Information given: Begin

Lemma validate_scores_in_unit_interval_witness :
  exists result trace',
    AIValidator.validate sample_env (sample_validator true false true true)
      (sample_input "what does the parser read" [poor_source]) [] =
      (Normal result, trace') /\
    0 <= ValidationResult.confidence result <= 1.
Proof.
  destruct (validate_scores_in_unit_interval sample_env
              (sample_validator true false true true)
              (sample_input "what does the parser read" [poor_source]) [])
    as (result & trace' & Run & Range & _).
  - discriminate.
  - intros _ hr H. injection H as <-. cbn. split; lra.
  - exists result, trace'. split; [exact Run | exact Range].
Defined.

(* ================================================================== *)
(** * ContextValidator: further properties *)
(* ================================================================== *)

(** X24.  Whatever the judge answers, the scores the context validator resolves
    with lie in the unit interval.  One validation calls a provider at most
    once; with sources, it enters the judge or the lexical fallback; and a
    validator without a judge calls no provider and returns the lexical
    result. *)
Theorem context_scores_in_unit_interval
    (env : Env.t) (self : ContextValidator.t) (query response : string)
    (sources : list Source) (trace : Trace) :
  exists result added,
    ContextValidator.validateContext env self query response sources trace =
      (Normal result, (trace ++ added)%list) /\
    0 <= ContextResult.source_relevance result <= 1 /\
    0 <= ContextResult.source_usage_rate result <= 1 /\
    (calls is_provider_call added <= 1)%nat /\
    (sources <> [] ->
     (1 <= calls is_judge_entry added + calls is_wordMatching added)%nat) /\
    (ContextValidator.useLLMJudge self = false \/ ContextValidator.llmJudge self = None ->
     calls is_provider_call added = 0%nat /\
     calls is_judge_entry added = 0%nat /\
     (sources <> [] ->
      result = WordMatching.wordMatchingValidation query response sources)).
Proof.
  destruct (ContextValidator_validateContext_runs env self query response sources)
    as (result & added & Run & (R1 & R2) & _ & (P & _ & _) & Empty & Lexical & Some_grader).
  exists result, added. split; [apply Run|].
  split; [exact R1|]. split; [exact R2|]. split; [exact P|].
  split; [intros NE; specialize (Some_grader NE); lia|].
  intros Off. destruct (list_eq_dec_nil sources) as [E|NE].
  - destruct (Empty E) as [_ ->]. cbn. repeat split. congruence.
  - destruct (Lexical NE Off) as [-> ->]. cbn. repeat split.
Qed.
(** What an accepted event keeps of the arguments of [build]. *)
Lemma event_build_sound e e' : CausalRuntimeEvent_build (event_kwargs e) = Ok e' ->
  event_wf e' /\ ev_event_id e' = ev_event_id e /\ ev_event_type e' = ev_event_type e
  /\ ev_subject_id e' = ev_subject_id e /\ ev_capability_id e' = ev_capability_id e
  /\ ev_decision e' = ev_decision e /\ ev_observed_at_unix e' = ev_observed_at_unix e
  /\ (re_sha (ev_previous_causal_event_sha256 e) = true ->
      ev_previous_causal_event_sha256 e' = ev_previous_causal_event_sha256 e)
  /\ (re_sha (ev_input_sha256 e) = true -> ev_input_sha256 e' = ev_input_sha256 e)
  /\ (ev_recorder_event_id e = None <-> ev_recorder_entry_sha256 e = None).
Proof.
  rewrite event_build_document. intros Hb. split; [by eapply event_from_document_wf|].
  unfold CausalRuntimeEvent_from_document in Hb.
  rewrite (eq_refl : _mapping (JObj (CausalRuntimeEvent_as_document (sealed_event e))) "causal_event"
                     = Ok (CausalRuntimeEvent_as_document (sealed_event e))), bind_Ok in Hb.
  py_inv.
  repeat match goal with
  | Hs : _sha (dict_get_none _ "previous_causal_event_sha256") _ = Ok ?a |- _ =>
      assert (re_sha (ev_previous_causal_event_sha256 e) = true ->
              a = ev_previous_causal_event_sha256 e);
      [intros Hp; rewrite (_sha_field _ _ (ev_previous_causal_event_sha256 e)) in Hs by done;
       by injection Hs|clear Hs]
  | Hs : _sha (dict_get_none _ "input_sha256") _ = Ok ?a |- _ =>
      assert (re_sha (ev_input_sha256 e) = true -> a = ev_input_sha256 e);
      [intros Hp; rewrite (_sha_field _ _ (ev_input_sha256 e)) in Hs by done;
       by injection Hs|clear Hs]
  end.
  repeat match goal with Hs : optional (fun v => _sha v "recorder_entry_sha256") _ = Ok _ |- _ =>
    apply optional_ok in Hs end.
  validated. cbn -[_sha canonical_sha256] in *.
  repeat match goal with Hj : JStr _ = JStr _ |- _ => injection Hj as Hj
  | Hj : JInt _ = JInt _ |- _ => injection Hj as Hj
  | Hj : jopt _ = jopt _ |- _ => apply (inj jopt) in Hj end.
  subst. split_and!; try done.
  match goal with Hb : Bool.eqb _ _ = true |- _ => apply Bool.eqb_prop in Hb; revert Hb end.
  match goal with Hs : _ \/ _ |- _ => destruct Hs as [[Hs ->]|(Hne & a & Ha & ->)] end.
  - destruct (ev_recorder_entry_sha256 e); [done|]. by repeat case_bool_decide.
  - destruct (ev_recorder_entry_sha256 e); [|done]. by repeat case_bool_decide.
Qed.
End events.
Lemma ineligible_codes s pol scope at_unix bad :
  _ineligible s pol scope at_unix = Ok bad -> forall x, x ∈ bad -> x ∈ deny_codes.
Proof.
  unfold _ineligible. intros H. py_inv. intros x0. rewrite elem_of_sorted_set, !elem_of_app.
  assert (forall (c : bool) y, x0 ∈ (if c then [y] else []) -> x0 = y) as Hif.
  { intros [] y Hy; [by apply list_elem_of_singleton in Hy|inversion Hy]. }
  intros [H|[H|[H|[H|[H|H]]]]]; apply Hif in H as ->; try (apply (bool_decide_eq_true_1 _); by vm_compute).
  destruct (cs_status s); apply (bool_decide_eq_true_1 _); by vm_compute.
Qed.

(** Which stored capability a request may use. *)
Record eligible (b : CapabilityBroker) (subj ct pol : string) (scope : dict) (at_unix : Z)
    (id : string) (s : _State) : Prop := {
  el_stored : cb_states b !! id = Some s;
  el_subject : cc_subject_id (cs_contract s) = subj;
  el_type : cc_capability_type (cs_contract s) = ct;
  el_active : cs_status s = Active;
  el_window : cc_not_before_unix (cs_contract s) <= at_unix < cc_expires_at_unix (cs_contract s);
  el_policy : cc_policy_sha256 (cs_contract s) = pol;
  el_uses : cs_use_count s < cc_max_uses (cs_contract s);
  el_scope : scope_within ct scope (cc_scope (cs_contract s))
}.

Lemma eligible_iff b subj ct pol scope at_unix s :
  broker_inv b -> scope_wf ct scope ->
  (s ∈ candidates b subj ct /\ _ineligible s pol scope at_unix = Ok []
   <-> eligible b subj ct pol scope at_unix (cc_capability_id (cs_contract s)) s).
Proof.
  intros Hb Hw. rewrite elem_of_candidates, ineligible_nil. split.
  - intros [([id Hid] & Hsub & Hty) (Ha & H1 & H2 & H3 & H4 & H5)].
    destruct (inv_lookup b id s Hb Hid) as (Heq & Hwf & _). rewrite <- Hty in Hw.
    destruct (scope_contains_spec _ _ _ (cwf_scope _ Hwf) Hw) as (ok & Hok & Hiff).
    constructor; try done; [by rewrite Heq|]. rewrite <- Hty. apply Hiff. congruence.
  - intros [Hst Hsub Hty Ha Hwin Hpol Hu Hsc]. split; [by eauto|].
    destruct (inv_lookup b _ s Hb Hst) as (_ & Hwf & _). rewrite <- Hty in Hw.
    destruct (scope_contains_spec _ _ _ (cwf_scope _ Hwf) Hw) as (ok & Hok & Hiff).
    split_and!; try done; try lia. rewrite Hok. f_equal. apply Hiff. by rewrite Hty.
Qed.

(** The specification of a use decision. *)
Inductive use_decision (b : CapabilityBroker) (subj ct pol : string) (scope : dict) (at_unix : Z)
    (doc : dict) (b' : CapabilityBroker) : Prop :=
  | use_allowed id s :
      eligible b subj ct pol scope at_unix id s ->
      (forall id' s', eligible b subj ct pol scope at_unix id' s' -> String.le id id') ->
      dict_get doc "decision" = Some (JStr "ALLOW") ->
      dict_get doc "capability_id" = Some (JStr id) ->
      cb_states b' = <[id := use_state s]> (cb_states b) ->
      use_decision b subj ct pol scope at_unix doc b'
  | use_denied :
      (forall id s, ~ eligible b subj ct pol scope at_unix id s) ->
      dict_get doc "decision" = Some (JStr "BLOCK") ->
      dict_get doc "capability_id" = Some JNull ->
      cb_states b' = cb_states b ->
      use_decision b subj ct pol scope at_unix doc b'.

Lemma sorted_before {A} (f : A -> string) l1 x l2 y :
  StronglySorted (key_le f) (l1 ++ x :: l2) -> y ∈ l2 -> String.le (f x) (f y).
Proof.
  induction l1 as [|z l1 IH]; cbn; intros H Hy.
  - inversion H as [|? ? ? Hall]; subst. rewrite Forall_forall in Hall. by apply Hall.
  - inversion H; subst. by apply IH.
Qed.

Lemma commit_use_total b s subj ct pol act scope at_unix rid rsha :
  broker_inv b -> log_room b -> cb_states b !! cc_capability_id (cs_contract s) = Some s ->
  re_ident subj = true -> 0 <= at_unix -> re_sha act = true -> recorder_ok rid rsha = true ->
  cs_use_count s < cc_max_uses (cs_contract s) ->
  exists doc b', commit_use s subj ct pol act scope at_unix rid rsha b = (Ok doc, b')
    /\ dict_get doc "decision" = Some (JStr "ALLOW")
    /\ dict_get doc "capability_id" = Some (JStr (cc_capability_id (cs_contract s)))
    /\ cb_states b' = <[cc_capability_id (cs_contract s) := use_state s]> (cb_states b).
Proof.
  intros Hb Hroom Hs Hsub Hat Hact Hrec Hlt.
  pose proof (inv_lookup b _ s Hb Hs) as (_ & Hwf & _).
  assert (broker_inv (put_state (use_state s) b)) as Hb1.
  { apply put_ok; [|done]. intros _. split.
    - pose proof (inv_lookup b _ s Hb Hs) as (? & ? & ? & ?). split_and!; try done; cbn; lia.
    - intros s0 Hs0. cbn in Hs0. rewrite Hs in Hs0. injection Hs0 as <-. split_and!; [done|done|cbn; lia]. }
  unfold commit_use. rewrite M_modify, emit_run.
  rewrite event_request_build; try done.
  - eexists _, _. split; [reflexivity|]. split_and!; reflexivity.
  - by apply (cwf_id _ Hwf).
  - intros x [= <-]. cbn. rewrite (cwf_digest _ Hwf). apply canonical_sha256_sha.
  - by repeat constructor.
  - apply (bool_decide_eq_true_1 _). by vm_compute.
Qed.

Lemma deny_use_total b rs subj ct pol act scope at_unix rid rsha :
  broker_inv b -> log_room b -> (forall x, x ∈ rs -> x ∈ deny_codes) ->
  re_ident subj = true -> 0 <= at_unix -> re_sha act = true -> recorder_ok rid rsha = true ->
  exists doc b', deny_use rs subj ct pol act scope at_unix rid rsha b = (Ok doc, b')
    /\ dict_get doc "decision" = Some (JStr "BLOCK")
    /\ dict_get doc "capability_id" = Some JNull /\ cb_states b' = cb_states b.
Proof.
  intros Hb Hroom Hrs Hsub Hat Hact Hrec. unfold deny_use. cbv zeta.
  rewrite emit_run, event_request_build; try done.
  - eexists _, _. split; [reflexivity|]. split_and!; reflexivity.
  - apply Forall_forall. intros x Hx. rewrite elem_of_sorted_set in Hx.
    assert (x ∈ ["default_deny"; "no_matching_capability"] ++ deny_codes) as Hin.
    { case_bool_decide; apply elem_of_app; [by left|right; by apply Hrs]. }
    revert x Hin Hx. assert (Forall (fun x => re_ident x = true)
      (["default_deny"; "no_matching_capability"] ++ deny_codes)) as Hall by (by repeat constructor).
    rewrite Forall_forall in Hall. intros x Hin _. by apply Hall.
  - apply NoDup_sorted_set.
  - apply sorted_str_idemp.
  - intros E%sorted_set_nil. by case_bool_decide.
Qed.
(** C30: when the runtime reports a tainted state, every request is answered BLOCK, no
    capability is charged, and afterwards no stored capability is active. *)
Theorem tainted_runtime_blocks_all `{hash : Digest} (d : CapabilityBroker) (broker_id : string)
    (b : EpochBoundCapabilityBroker) (runtime : result dict) (sn : TrustedRuntimeSnapshot)
    (subject_id capability_type policy : string) (request action : dict) (at_unix : Z)
    (rid rsha : option string)
    (Hd : broker_inv d) (Hreach : star epoch_step (EpochBoundCapabilityBroker_init d broker_id) b)
    (Hroom : log_room_for (length (map_to_list (cb_states (eb_delegate b)))) (eb_delegate b))
    (Hsn : from_provider runtime = Ok sn) (Htainted : sn_tainted sn = true)
    (Htime : 0 <= at_unix) (Hpolicy : re_sha policy = true) :
  exists doc b',
    authorize runtime subject_id capability_type policy request action at_unix rid rsha b
    = (Ok doc, b')
    /\ dict_get_none doc "decision" = JStr "BLOCK"
    /\ forall id s, cb_states (eb_delegate b) !! id = Some s ->
       exists s', cb_states (eb_delegate b') !! id = Some s' /\ cs_status s' <> Active
         /\ cs_use_count s' = cs_use_count s.
Proof.
  eapply tainted_blocks_lemma; try done. by apply (star_epoch_ok _ _ Hreach), epoch_init_inv.
Qed.

Lemma tainted_runtime_blocks_all_witness :
  exists doc b',
    @authorize checksum_digest (Ok (example_runtime 3 true)) "agent:1" "repository.read"
      ZERO_SHA256 example_scope [] 150 None None example_epoch_broker = (Ok doc, b')
    /\ dict_get_none doc "decision" = JStr "BLOCK"
    /\ forall id s, cb_states (eb_delegate example_epoch_broker) !! id = Some s ->
       exists s', cb_states (eb_delegate b') !! id = Some s' /\ cs_status s' <> Active
         /\ cs_use_count s' = cs_use_count s.
Proof.
  eapply (@tainted_runtime_blocks_all checksum_digest (fresh_broker "broker:test")
    "broker:epoch-bound" example_epoch_broker (Ok (example_runtime 3 true))).
  - apply example_epoch_reachable.
  - apply example_epoch_reachable.
  - vm_compute. reflexivity.
  - vm_compute. reflexivity.
  - reflexivity.
  - lia.
  - vm_compute. reflexivity.
Defined.

(** An accepted epoch-bound contract is read back from its own serialisation, and
    its [binding_sha256] binds everything: two accepted contracts with the same digest
    are the same capability in the same epoch and runtime state, unless the digest
    function collides on their bodies. *)
Theorem bound_contract_binds `{hash : Digest} (raw1 raw2 : dict)
    (b1 b2 : EpochBoundCapabilityContract)
    (H1 : EpochBoundCapabilityContract_from_document raw1 = Ok b1)
    (H2 : EpochBoundCapabilityContract_from_document raw2 = Ok b2)
    (Hnc : no_collision (JObj (EpochBoundCapabilityContract_body b1))
             (JObj (EpochBoundCapabilityContract_body b2))) :
  EpochBoundCapabilityContract_from_document (EpochBoundCapabilityContract_as_document b1) = Ok b1
  /\ (bc_binding_sha256 b1 = bc_binding_sha256 b2 -> b1 = b2).
Proof.
  apply bound_from_document_wf in H1, H2. split; [by apply bound_roundtrip|].
  by apply bound_digest_binding.
Qed.

Lemma bound_contract_binds_witness :
  exists b, @EpochBoundCapabilityContract_from_document checksum_digest example_bound_document = Ok b
  /\ (@EpochBoundCapabilityContract_from_document checksum_digest
        (EpochBoundCapabilityContract_as_document b) = Ok b
      /\ (bc_binding_sha256 b = bc_binding_sha256 b -> b = b)).
Proof.
  eexists. split; [vm_compute; reflexivity|].
  apply (@bound_contract_binds checksum_digest example_bound_document example_bound_document).
  - vm_compute. reflexivity.
  - vm_compute. reflexivity.
  - intros _. reflexivity.
Defined.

Information given: End

Work task >>
In the entries above, find every line with the word "authorize" and list it.

Task result >>
    authorize runtime subject_id capability_type policy request action at_unix rid rsha b
    @authorize checksum_digest (Ok (example_runtime 3 true)) "agent:1" "repository.read"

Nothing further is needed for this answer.